Suffragist Alison Turnbull picketing the White House

In July 1917, a good friend and confidant of President Wilson, Dudley Field Malone, wrote a letter to Wilson protesting the Administration's handling of the "suffrage question". He urged Wilson to sign  a federal bill on suffrage, claiming that it would give him the support from thousands of women on the war for international justice, World War I. Two months later, Wilson remained inactive on the issue and Malone resigned from office on the account that he could "no longer be a part of an administration that sent American women to disgusting prisons for demanding suffrage". The resignation came as a shock to the American people. Malone received letters of praise from suffragists for his statements in his letter of resignation, such as Alice Stone Blackwell (daughter of Lucy Stone), and Carrie Chapman Catt. However, the arrests of women for picketing continued.

== Part 3 ==
The third part of the book focuses on militancy, or what Stevens noted was the name given by many to "dramatic acts of protest", arguing in the preface: "[M]ilitancy is as much a state of mind, an approach to a task, as it is the commission of deeds of protest. It is the state of mind of those who in their fiery idealism do not lose sight of the real springs of human action." In the 27 chapters of Part Three, Stevens continues to describe picketing the White House, in addition to the legal repercussions of doing so throughout 1917.

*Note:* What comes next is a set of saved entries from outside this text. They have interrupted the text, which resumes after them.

(** A lost log file takes the rotated ones with it.  Once the name of the
    current file is gone (an operator or another tool removed or moved it), every
    write that would cross max-size fails, and each one still shifts the slots
    and drops the oldest: after as many such writes as slots are kept nothing
    remains of the rotated logs, although nothing was written meanwhile. *)
Theorem lost_file_erases_history (evs : list (env * bytes)) (w : writer) (s : fs) :
  0 < maxSize w → 0 < maxFiles w → 0 < size w → store_ok s → entries s !! path w = None →
  Forall (λ ep, calm ep.1 ∧ maxSize w < wrap64 (size w + len (sanitize ep.2))) evs → maxFiles w ≤ Z.of_nat (length evs) →
  ∃ w' s', writes evs w s = ((λ _, Err NotOpen) <$> evs, w', s') ∧ ∀ k, 1 ≤ k ≤ maxFiles w → slot (path w) s' k = None.
Proof.
  intros Hmax Hn Hsize Hs Hp Hev Hlen.
  assert (Hgen : ∀ m f s, 0 ≤ m → emptied w m s → ∃ f' s',
    writes evs (set_fd f w) s = ((λ _, Err NotOpen) <$> evs, set_fd f' w, s') ∧ emptied w (m + Z.of_nat (length evs)) s').
  { clear Hlen Hs Hp s. induction Hev as [|[e p] evs [He Hc] _ IH]; intros m f s Hm Hs.
    { exists f, s. cbn [writes fmap list_fmap length]. by replace (m + Z.of_nat 0) with m by lia. }
    cbn [writes fmap list_fmap]. unfold Write. cbn [maxSize size set_fd]. cbn [snd] in Hc.
    rewrite (proj2 (Z.ltb_lt _ _) Hmax), (proj2 (Z.ltb_lt _ _) Hsize), (proj2 (Z.ltb_lt _ _) Hc). cbn [andb].
    destruct (lost_rotate (set_fd f w) Hn e s m He Hm Hs) as (s1 & -> & Hs1). cbn [fd set_fd].
    destruct (IH (m + 1) None s1 ltac:(lia) Hs1) as (f' & s' & HW & Hs').
    change (set_fd None (set_fd f w)) with (set_fd None w). rewrite HW. exists f', s'. split; [done|].
    cbn [length]. by replace (m + Z.of_nat (S (length evs))) with (m + 1 + Z.of_nat (length evs)) by lia. }
  destruct (Hgen 0 (fd w) s ltac:(lia)) as (f' & s' & HW & _ & _ & Hnone).
  { split_and!; [done|done|]. intros b k ? ?. lia. }
  exists (set_fd f' w), s'. split; [by destruct w|]. intros k Hk. unfold slot, named.
  pose proof (Hnone false k ltac:(lia) ltac:(lia)) as Ha. pose proof (Hnone true k ltac:(lia) ltac:(lia)) as Hb.
  cbn [nm] in Ha, Hb. by rewrite Ha, Hb.
Qed.

(** Two rotated files, then the current one is removed and two lines come. *)
Definition full_fs : fs := (writes demo_writes (fresh_writer "/log/a" 4 2 false) (fresh_fs "/log/a")).2.

Lemma full_store : store_ok full_fs.
Proof.
  unfold full_fs. destruct (stream_run demo_writes (fresh_writer "/log/a" 4 2 false) (fresh_fs "/log/a") [[]] [] [])
    as (w & s & g & gs & -> & _ & _ & _ & HL).
  - repeat (constructor; [exact quiet_env_calm|]). constructor.
  - done.
  - done.
  - split; [intros h ->%list_elem_of_singleton; right; exists []; split; [left|done]|]. by intros [|k].
  - vm_compute. discriminate.
  - by apply fresh_state.
  - apply HL.
Qed.

Lemma lost_file_erases_history_witness :
  slot "/log/a" full_fs 1 = Some [104; 105; 106; 107; 108; 109] ∧
  let lost := Remove quiet_env "/log/a" full_fs in
  ∃ w' s', writes [(quiet_env, [97; 98; 99; 100]); (quiet_env, [97; 98; 99; 100])] (mkWriter (Some 4%nat) "/log/a" 1 4 2 false) lost =
    ([Err NotOpen; Err NotOpen], w', s') ∧ ∀ k, 1 ≤ k ≤ 2 → slot "/log/a" s' k = None.
Proof.
  split; [vm_compute; reflexivity|]. intros lost.
  apply (lost_file_erases_history [(quiet_env, [97; 98; 99; 100]); (quiet_env, [97; 98; 99; 100])] (mkWriter (Some 4%nat) "/log/a" 1 4 2 false) lost).
  - vm_compute. reflexivity.
  - vm_compute. reflexivity.
  - vm_compute. reflexivity.
  - apply remove_store, full_store.
  - vm_compute. reflexivity.
  - repeat (constructor; [split; [exact quiet_env_calm|vm_compute; reflexivity]|]). constructor.
  - vm_compute. discriminate.
Defined.

End Rotate.
Lemma reload_wired_ok seen d w c ts l e r d' w' : wired seen d w → Inv d → reload_validate c = Ok l →
  reload_wired c ts l e d w = Some (Ok r, d', w') → wired (seen ∪ instances d') d' w'.
Proof.
  intros Hw HI Hv. unfold reload_wired. destruct (shuttingDown d); [done|]. cbv zeta.
  destruct (iteration e (services d)) as [it|] eqn:Hit; [|done]. cbn [mbind option_bind]. set (names := list_to_set _ : gset string).
  destruct (cleared seen d w e it names Hw Hit) as [O2 E2]. cbv zeta in O2, E2. set (w2 := close_targets _) in *. clearbody w2.
  destruct (build_targets_open ts w2 O2) as [O3 Eo3]. set (w3 := buildLogTargets ts w2) in *.
  assert (E3 : ∀ id, id ∈ seen ∨ nextId d ≤ id → out w3 id = []) by (intros id Hid; unfold out; rewrite Eo3; by apply E2). clearbody w3. clear E2 O2 Eo3 w2.
  destruct (rebuild c l e d it HI Hv Hit _ eq_refl) as [Hnone Hreb].
  match type of Hnone with (build_loop _ ?d2).1 = None => set (d2' := d2) in Hnone, Hreb end.
  match goal with |- context [build_loop_wired ?ps ?d2 w3] =>
    assert (Hbw : build_loop_wired ps d2 w3 = build_loop_wired (Processes c) d2' w3) by reflexivity; rewrite Hbw; clear Hbw end. pose proof (build_loop_daemon (Processes c) d2' w3) as Hb.
  destruct (build_loop_wired (Processes c) d2' w3) as [[err d3] w4] eqn:Ebw. cbn [fst] in Hb. rewrite <- Hb in Hnone, Hreb. cbn [fst snd] in Hnone, Hreb. subst err.
  destruct (build_wired _ _ _ _ _ Ebw) as (B1 & B2 & B3 & B4).
  assert (Hlow : nextId d2' = nextId d ∧ services d2' = ∅).
  { destruct (remove_services_heap (e_now e) names it d (iteration_ids e d it HI Hit)) as ((Hid & _) & _); [|done].
    intros n id Hin%(iteration_spec e _ _ _ _ Hit). destruct (so_heap _ (i_services _ HI) _ _ Hin) as (s & Hs & _). eauto. }
  destruct Hlow as [Eid Esv]. rewrite Eid in B2, B3, B4. rewrite Esv in B4. clearbody d2'.
  pose proof (unregister_same it d3) as (Eh & Es & _ & En & _). cbn zeta in Eh, Es, En. set (d4 := foldl _ d3 it) in *. clearbody d4.
  destruct (reconcile_wired (e_now e) it [] d4 w4) as (H1 & H2 & H3 & H4).
  { apply (iteration_names _ _ _ Hit). }
  { by eapply iteration_ids. }
  { intros n id Hin%(iteration_spec e _ _ _ _ Hit). destruct (so_heap _ (i_services _ HI) _ _ Hin) as (s & Hs & Hname). rewrite Eh.
    rewrite (rb_old _ _ _ _ Hreb n id s Hin Hs). eexists. split; [done|]. case_bool_decide; [done|]. by rewrite retired_name. }
  cbn zeta in *. pose proof (reconcile_daemon (e_now e) it ([], d4) w4) as Hrd. pose proof (reconcile_setup (e_now e) it [] d4) as (Hnid & _).
  destruct (foldl (reconcile_one_wired (e_now e)) ([], d4, w4) it) as [[waits d5] w5]. cbn [fst snd] in *. rewrite <- Hrd in Hnid. cbn [snd] in Hnid.
  intros [= <- <- <-].
  apply (reconciled_wired seen d w it d3 _ w3 w4 w5); try done.
  - intros n id. by apply (iteration_spec e).
  - intros n id Hin. apply (old_ids e d it HI Hit). by eapply elem_snd.
  - intros n id Hn. destruct (B4 n id Hn) as [E|?]; [by rewrite lookup_empty in E|done].
  - intros n Hn. cbn. by rewrite <- Es, H3.
  - intros n id Hin. cbn. rewrite <- Es. by apply H4.
  - cbn. congruence.
Qed.

Lemma run_wired_ok seen d w : run_wired seen d w → wired seen d w.
Proof.
  induction 1 as [c args sock ts d w H|seen d w d' _ IH Es En|seen d w c ts l e r d' w' _ IH HI Hv H].
  - by eapply start_wired.
  - destruct IH as [W1 W2 W3 W4 W5]. split; [done|rewrite Es; done|rewrite Es; done|intros id Hid%W4; lia|intros id Hid; apply W5; lia].
  - by eapply reload_wired_ok.
Qed.

Lemma wired_attached seen d w id h : wired seen d w → id ∈ seen → h ∈ out w id → h ∈ handle <$> logTargets w.
Proof.
  intros Hw Hs Hh. destruct (decide (id ∈ instances d)) as [(n & Hn)%elem_instances|Hi].
  - destruct (wi_current _ _ _ Hw n id Hn) as [_ E]. rewrite E in Hh. unfold applicable in Hh.
    apply list_elem_of_fmap in Hh as (t & -> & [_ Ht]%list_elem_of_filter). apply list_elem_of_fmap. by exists t.
  - rewrite (wi_past _ _ _ Hw id Hs) in Hh; [by apply not_elem_of_nil in Hh|]. intros n Hn. apply Hi, elem_instances. by exists n.
Qed.
(* ===== verification/CheckOwner.v ===== *)
(** * Whose checks they are: startChecks and runCheckAsOwner of src/daemon.go

    An exec check runs as the service that refers to it.  Which service that is
    when several do depends on the order in which the map of services is walked;
    the walk is an argument. *)

From S2P Require Import Prelude GoStrings Service Credential Check HostLimits Launch LaunchSpec.

Open Scope string_scope.
Open Scope list_scope.
Open Scope nat_scope.

Module CheckOwner.

Import Service.

(** What [SetCredential] and [SetEnv] leave in a checker: [None] is as gopherd. *)
Record identity := mkIdentity {
  credential : option Credential.Cred;
  env : option (list string);
}.

Definition as_gopherd : identity := mkIdentity None None.

(** ** Owners *)

(** The checks an action of the service is tied to, if nobody has them yet. *)
Definition claim (svc : Service) (owners : gmap string Service) (check : string) : gmap string Service :=
  match owners !! check with Some _ => owners | None => <[check := svc]> owners end.

Definition claim_checks (owners : gmap string Service) (svc : Service) : gmap string Service :=
  let owners := if bool_decide (pReadyCheck (Proc svc) = "") then owners else <[pReadyCheck (Proc svc) := svc]> owners in
  foldl (claim svc) owners (elements (dom (OnCheckFailure svc))).

Definition checkOwner (services : list Service) : gmap string Service := foldl claim_checks ∅ services.

(** ** Identity *)

(** [os.LookupEnv]: the first of several entries counts. *)
Fixpoint LookupEnv (environ : list string) (key : string) : option string :=
  match environ with
  | [] => None
  | kv :: environ =>
      match Cut kv "=" with
      | (k, v, true) => if bool_decide (k = key) then Some v else LookupEnv environ key
      | _ => LookupEnv environ key
      end
  end.

Definition path_only (environ : list string) : list string :=
  match LookupEnv environ "PATH" with Some path => ["PATH=" +:+ path] | None => [] end.

Definition runCheckAsOwner (w : Launch.world) (svc : Service) : result Launch.prep_err identity :=
  match Launch.credential w (Proc svc) with
  | Err e => Err e
  | Ok None => Ok as_gopherd
  | Ok (Some cred) =>
      Ok (mkIdentity (Some cred) (if default false (pPassEnv (Proc svc)) then None else Some (path_only (Launch.w_environ w))))
  end.

(** The identity of a check [startChecks] runs; an error is only logged. *)
Definition check_identity (w : Launch.world) (services : list Service) (name : string) (exec : bool) : identity :=
  match checkOwner services !! name with
  | Some svc => if exec then match runCheckAsOwner w svc with Ok i => i | Err _ => as_gopherd end else as_gopherd
  | None => as_gopherd
  end.

(** ** Who owns a check *)

Definition waits_for (svc : Service) (check : string) : Prop := check ≠ "" ∧ pReadyCheck (Proc svc) = check.
Definition refers_to (svc : Service) (check : string) : Prop := waits_for svc check ∨ check ∈ dom (OnCheckFailure svc).

Lemma claims_lookup svc checks : ∀ owners check, foldl (claim svc) owners checks !! check =
  match owners !! check with Some s => Some s | None => if bool_decide (check ∈ checks) then Some svc else None end.
Proof.
  induction checks as [|c checks IH]; intros owners check; cbn [foldl]; [by destruct (owners !! check)|].
  rewrite IH. unfold claim. destruct (decide (check = c)) as [->|Hne].
  - rewrite (bool_decide_true (c ∈ c :: checks)) by (apply elem_of_cons; by left).
    destruct (owners !! c) eqn:Ec; [by rewrite Ec|]. by rewrite lookup_insert_eq.
  - rewrite (bool_decide_ext (check ∈ c :: checks) (check ∈ checks)) by set_solver.
    destruct (owners !! c); [done|]. by rewrite lookup_insert_ne by done.
Qed.

Lemma claim_checks_lookup owners svc check :
  (waits_for svc check ∧ claim_checks owners svc !! check = Some svc) ∨
  (¬ waits_for svc check ∧ claim_checks owners svc !! check =
     match owners !! check with Some s => Some s | None => if bool_decide (refers_to svc check) then Some svc else None end).
Proof.
  unfold claim_checks, waits_for, refers_to. rewrite claims_lookup.
  destruct (decide (check ≠ "" ∧ pReadyCheck (Proc svc) = check)) as [Hw|Hw].
  - left. split; [done|]. destruct Hw as [Hne Hc]. rewrite bool_decide_false by congruence. by rewrite Hc, lookup_insert_eq.
  - right. split; [done|].
    assert (E : (if bool_decide (pReadyCheck (Proc svc) = "") then owners else <[pReadyCheck (Proc svc) := svc]> owners) !! check = owners !! check).
    { case_bool_decide; [done|]. apply lookup_insert_ne. intros <-. by apply Hw. }
    rewrite E. destruct (owners !! check); [done|]. rewrite (bool_decide_ext (check ∈ elements _) (waits_for svc check ∨ check ∈ dom (OnCheckFailure svc))); [done|].
    rewrite elem_of_elements. unfold waits_for. tauto.
Qed.

(** The owner refers to the check, and waits for it if anyone does. *)
Lemma owner_spec services check :
  match checkOwner services !! check with
  | None => Forall (λ s, ¬ refers_to s check) services
  | Some s => s ∈ services ∧ refers_to s check ∧ ((∃ s', s' ∈ services ∧ waits_for s' check) → waits_for s check)
  end.
Proof.
  unfold checkOwner. induction services as [|svc services IH] using rev_ind; [cbn; by rewrite lookup_empty|]. rewrite foldl_app. cbn [foldl].
  destruct (claim_checks_lookup (foldl claim_checks ∅ services) svc check) as [[Hw E]|[Hw E]]; rewrite E; clear E.
  { split_and!; [set_solver|by left|done]. }
  destruct (foldl claim_checks ∅ services !! check) as [s|].
  - destruct IH as (H1 & H2 & H3). split_and!; [set_solver|done|]. intros (s' & [Hs'| ->%list_elem_of_singleton]%elem_of_app & Hw'); eauto. done.
  - case_bool_decide as Hr.
    + split_and!; [set_solver|done|]. intros (s' & [Hs'| ->%list_elem_of_singleton]%elem_of_app & Hw'); [|done].
      rewrite Forall_forall in IH. destruct (IH s' Hs'). by left.
    + apply Forall_app. split; [done|]. by apply Forall_singleton.
Qed.

(** [l] is the first PATH of the environment, or nothing when it has none. *)
Definition path_alone (environ l : list string) : Prop :=
  (l = [] ∧ ∀ v, "PATH=" +:+ v ∉ environ) ∨
  ∃ v e1 e2, l = ["PATH=" +:+ v] ∧ environ = e1 ++ ("PATH=" +:+ v) :: e2 ∧ ∀ u, "PATH=" +:+ u ∉ e1.

Lemma path_only_alone environ : path_alone environ (path_only environ).
Proof.
  unfold path_only. induction environ as [|e l IH]; cbn [LookupEnv]; [left; split; [done|]; intros v; apply not_elem_of_nil|].
  destruct (LaunchSpec.entry_or_none e) as [Hn|(k & v & Hk & ->)].
  - rewrite (Cut_none "=" e Hn : Cut e "=" = _).
    assert (He : ∀ v, "PATH=" +:+ v ≠ e). { intros v <-. change (str_in "=" (LaunchSpec.entry "PATH" v) = false) in Hn. unfold LaunchSpec.entry in Hn. by rewrite str_in_app in Hn. }
    destruct IH as [[-> IH]|(v & e1 & e2 & -> & -> & IH)].
    + left. split; [done|]. intros v [?|?]%elem_of_cons; [by apply (He v)|by apply (IH v)].
    + right. exists v, (e :: e1), e2. split_and!; [done..|]. intros u [?|?]%elem_of_cons; [by apply (He u)|by apply (IH u)].
  - rewrite LaunchSpec.entry_cut by done. case_bool_decide as Ek.
    + subst k. right. exists v, [], l. split_and!; [done..|]. intros u. apply not_elem_of_nil.
    + assert (He : ∀ u, "PATH=" +:+ u ≠ LaunchSpec.entry k v).
      { intros u Hu. change (LaunchSpec.entry "PATH" u = LaunchSpec.entry k v) in Hu. apply LaunchSpec.entry_inj in Hu as [? _]; [congruence|done|done]. }
      destruct IH as [[-> IH]|(u & e1 & e2 & -> & -> & IH)].
      * left. split; [done|]. intros u [?|?]%elem_of_cons; [by apply (He u)|by apply (IH u)].
      * right. exists u, (LaunchSpec.entry k v :: e1), e2. split_and!; [done..|]. intros u' [?|?]%elem_of_cons; [by apply (He u')|by apply (IH u')].
Qed.

(** C38: an exec check has the rights of its service.  Whatever the order of the
    walk, the identity of a check is that of a service which refers to it, one
    that waits for it to be ready if there is one; if that service can be
    launched, the check runs with exactly the credentials of its process, and
    when these are set and the service does not take over the environment, its
    environment is gopherd's PATH entry and nothing else, and empty when gopherd
    has none; with pass-env, or without credentials of its own, it inherits
    gopherd's environment.  Other checks run as gopherd. *)
Theorem check_as_service (fs : Launch.files) (euid : Z) (w : Launch.world) (services : list Service) (name : string) :
  match checkOwner services !! name with
  | None => Forall (λ s, ¬ refers_to s name) services ∧ ∀ exec, check_identity w services name exec = as_gopherd
  | Some svc =>
      svc ∈ services ∧ refers_to svc name ∧ ((∃ s', s' ∈ services ∧ waits_for s' name) → waits_for svc name) ∧
      check_identity w services name false = as_gopherd ∧
      ∀ order plan, Launch.PrepareStart fs euid w svc order = Ok plan →
        let i := check_identity w services name true in
        credential i = Launch.Cred (Launch.cmd plan) ∧
        (credential i = None ∨ pPassEnv (Proc svc) = Some true → env i = None) ∧
        (credential i ≠ None → pPassEnv (Proc svc) ≠ Some true → ∃ l, env i = Some l ∧ path_alone (Launch.w_environ w) l)
  end.
Proof.
  pose proof (owner_spec services name) as Ho. unfold check_identity. destruct (checkOwner services !! name) as [svc|]; [|done].
  destruct Ho as (H1 & H2 & H3). split_and!; try done. intros order plan Hp. cbv zeta.
  assert (Hc : Launch.credential w (Proc svc) = Ok (Launch.Cred (Launch.cmd plan))) by (by eapply Launch.plan_credential).
  unfold runCheckAsOwner. rewrite Hc. destruct (Launch.Cred (Launch.cmd plan)) as [cred|]; cbn [credential env as_gopherd]; [|done].
  split; [done|]. destruct (pPassEnv (Proc svc)) as [[]|]; cbn [default from_option id].
  - split; [done|]. intros _ H. by destruct H.
  - split; [by intros [?|?]|]. intros _ _. eexists. split; [reflexivity|]. apply path_only_alone.
  - split; [by intros [?|?]|]. intros _ _. eexists. split; [reflexivity|]. apply path_only_alone.
Qed.

(** ** An example *)

(** The service of Launch.v with an action for the check ping. *)
Definition pinged : Service :=
  mkService Launch.demo_process "web" true false false None 15 0 ActionShutdown ActionShutdown (backoff_New 0 f64_two 0) ∅
    {["ping" := ActionRestart]} true "" "" None 0 false false None 0 0 0 None.

Lemma check_as_service_witness : credential (check_identity Launch.demo_world [pinged] "ping" true) = Some (Credential.mkCred 1000 1000 [1000; 998]%Z).
Proof.
  pose proof (check_as_service Launch.demo_files 0 Launch.demo_world [pinged] "ping") as H.
  destruct (checkOwner [pinged] !! "ping") as [svc|] eqn:E; [|exfalso; vm_compute in E; discriminate E].
  assert (Hs : svc = pinged) by (vm_compute in E; injection E as <-; vm_compute; reflexivity). subst svc.
  destruct H as (_ & _ & _ & _ & H).
  destruct (H Launch.demo_order Launch.demo_plan) as [Hc _]; [vm_compute; reflexivity|]. exact Hc.
Defined.

(** A user that cannot be resolved leaves the check with all of gopherd's rights. *)
Example unresolved_runs_as_gopherd :
  let w := Launch.mkWorld [] (λ _, None) (λ _, None) (λ _, None) 0 None (λ _, None) HostLimits.pod in
  is_ok (runCheckAsOwner w pinged) = false ∧ check_identity w [pinged] "ping" true = as_gopherd.
Proof. split; vm_compute; reflexivity. Qed.

End CheckOwner.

In the time leading up to the first arrests, the suffragettes picketing the White House specifically protested the decision of the Wilson administration to focus solely on "wartime measures."... Stevens believed that the Wilson Administration was left only two choices by the picketers: "It must yield to this pressure from the people or it mist suppress the agitation which was causing such interest. It must pass the amendment or remove the troublesome pickets." Choosing to get rid of the picketers, the Administration had the police department warn the National Women's Party, before arresting Lucy Burns and Katherine Morey at the next protest. Starting in June 1917, and continuing throughout that year, more suffragettes were arrested each week on the charges of obstructing traffic.

Unwilling to admit any guilt by paying a fine, most of the arrested picketers were place in the Occoquan Workhouse. Here, many women, including Alice Paul and Lucy Burns, protested their sentence, and the poor conditions of the facility by going on hunger strike. In addition to using this physical protest as a political weapon, the women defended themselves in court. They pleaded not guilty to the charges of obstructing traffic. Their main lawyers were Dudley Field Malone (who later becomes Steven's husband) and Mr. J. A. H. Hopkins. Eventually, the women were successful, and the charges of obstructing traffic were dropped. Stevens develops and illustrates the unclean and abusive experience of the Occoquan Workhouse throughout Part 3.

Following the release of the prisoners, there was a large amount of public support for the movement, and enough pressure of President Wilson to convince him to set a date for Congress to vote on the 19th Amendment. The rest of Part 3 continues to illustrate the results that came around after the picketing, prison time, and hunger strikes. Stevens follows the passing of the 19th Amendment, and the follow-up amendment proposal that followed: the Equal Rights Amendment.

== Legacy ==
Shaina Taub began developing the show Suffs in the early 2010s, after she read Jailed for Freedom.